(** * The serial bridge of esp-usb-bridge: main/serial.c

    A shallow embedding of the UART <-> USB-CDC relay and of the DTR/RTS to
    BOOT/RST translation, and the properties of the specification that
    concern them.

    The file-scope variables of serial.c are the fields of one [world]
    record.  The code runs in a small monad over that record which also
    keeps the list of the calls made to FreeRTOS, ESP-IDF and TinyUSB, in
    program order.  Those libraries are not part of the repository; each
    call is given the behaviour of its documented contract, stated next to
    its definition. *)

From Stdlib Require Import ZArith List Bool String Lia.
Import ListNotations.
Open Scope string_scope.
Open Scope list_scope.
Open Scope Z_scope.

(** ** C integers *)

Definition uint8_t := Byte.byte.

(** [uint32_t] and [size_t] (32 bits on the target). *)
Definition uint32 (z : Z) : Z := z mod 2 ^ 32.

(** [int]. *)
Definition int32 (z : Z) : Z := (z + 2 ^ 31) mod 2 ^ 32 - 2 ^ 31.

Definition len {A : Type} (l : list A) : Z := Z.of_nat (List.length l).

Definition take {A : Type} (n : Z) (l : list A) : list A := firstn (Z.to_nat n) l.

Definition drop {A : Type} (n : Z) (l : list A) : list A := skipn (Z.to_nat n) l.

Definition Z_of_bool (b : bool) : Z := if b then 1 else 0.

(** ** Constants of serial.c *)

Definition SLAVE_UART_BUF_SIZE : Z := 2 * 1024.

Definition USB_SEND_RINGBUFFER_SIZE : Z := SLAVE_UART_BUF_SIZE.

(** The two output pins; their numbers come from the build configuration. *)
Inductive gpio_num_t := GPIO_BOOT | GPIO_RST.

(** ** Types of the libraries *)

(** A FreeRTOS wait: a number of milliseconds turned into ticks, or
    [portMAX_DELAY], which waits without limit. *)
Inductive TickType_t :=
| pdMS_TO_TICKS (ms : Z)
| portMAX_DELAY.

Definition bounded_wait (t : TickType_t) : bool :=
  match t with
  | pdMS_TO_TICKS _ => true
  | portMAX_DELAY => false
  end.

Inductive uart_event_type_t :=
| UART_DATA
| UART_BREAK
| UART_BUFFER_FULL
| UART_FIFO_OVF
| UART_FRAME_ERR
| UART_PARITY_ERR
| UART_OTHER (code : Z).

Record uart_event_t := mk_event { ev_type : uart_event_type_t; ev_size : Z }.

Inductive esp_err_t := ESP_OK | ESP_ERR_INVALID_STATE | ESP_FAIL.

Definition esp_err_eqb (a b : esp_err_t) : bool :=
  match a, b with
  | ESP_OK, ESP_OK => true
  | ESP_ERR_INVALID_STATE, ESP_ERR_INVALID_STATE => true
  | ESP_FAIL, ESP_FAIL => true
  | _, _ => false
  end.

Inductive esp_loader_error_t := ESP_LOADER_SUCCESS | ESP_LOADER_ERROR_FAIL.

Inductive log_level := LOGE | LOGW | LOGI | LOGD.

(** ** The calls the code makes, as they appear in the trace *)

Inductive api_call :=
| c_log (lvl : log_level) (fmt : string) (args : list Z)
| c_xQueueReceive (wait : TickType_t)
| c_xQueueReset
| c_uart_read_bytes (size : Z) (wait : TickType_t)
| c_uart_write_bytes (size : Z)
| c_uart_flush_input
| c_uart_set_baudrate (baud : Z)
| c_xRingbufferCreate (size : Z)
| c_xRingbufferSend (size : Z) (wait : TickType_t)
| c_xRingbufferGetCurFreeSize
| c_xRingbufferReceiveUpTo (wait : TickType_t) (max_size : Z)
| c_vRingbufferReturnItem (size : Z)
| c_vTaskDelay (wait : TickType_t)
| c_taskYIELD
| c_xTaskCreate (name : string) (stack : Z) (prio : Z)
| c_vTaskDelete
| c_tud_cdc_n_read (itf : Z) (bufsize : Z)
| c_tud_cdc_write_available
| c_tud_cdc_write (size : Z)
| c_tud_cdc_write_flush
| c_ets_delay_us (us : Z)
| c_esp_timer_create (name : string)
| c_esp_timer_stop
| c_esp_timer_start_once (us : Z)
| c_gpio_set_level (pin : gpio_num_t) (level : bool)
| c_loader_port_esp32_init (baud : Z) (rx_buffer_size : Z) (queue_size : Z)
| c_eub_abort.

(** ** The host side of the USB serial port

    TinyUSB is used through four functions.  What the host does between two
    of them is not the bridge's to decide, so the port is an interface: a
    state and the answers it gives. *)

Class HostPort (H : Type) := {
  (** [tud_cdc_write_available()]: room for bytes towards the host. *)
  host_write_available : H -> Z;
  (** [tud_cdc_write(buf, n)]: how many bytes the port took, and the port
      afterwards. *)
  host_write : list uint8_t -> H -> Z * H;
  (** [tud_cdc_write_flush()]. *)
  host_write_flush : H -> H;
  (** Time passing on the host's side during [ets_delay_us(us)]. *)
  host_wait : Z -> H -> H
}.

* What you are asked to do: Copy out each line of the data above, exactly, if it lies between the line holding "c_xRingbufferCreate (size : Z)" and the line holding "(bufsize : Z)", inclusive; copy no other line.

* Response box:
| c_xRingbufferCreate (size : Z)
| c_xRingbufferSend (size : Z) (wait : TickType_t)
| c_xRingbufferGetCurFreeSize
| c_xRingbufferReceiveUpTo (wait : TickType_t) (max_size : Z)
| c_vRingbufferReturnItem (size : Z)
| c_vTaskDelay (wait : TickType_t)
| c_taskYIELD
| c_xTaskCreate (name : string) (stack : Z) (prio : Z)
| c_vTaskDelete
| c_tud_cdc_n_read (itf : Z) (bufsize : Z)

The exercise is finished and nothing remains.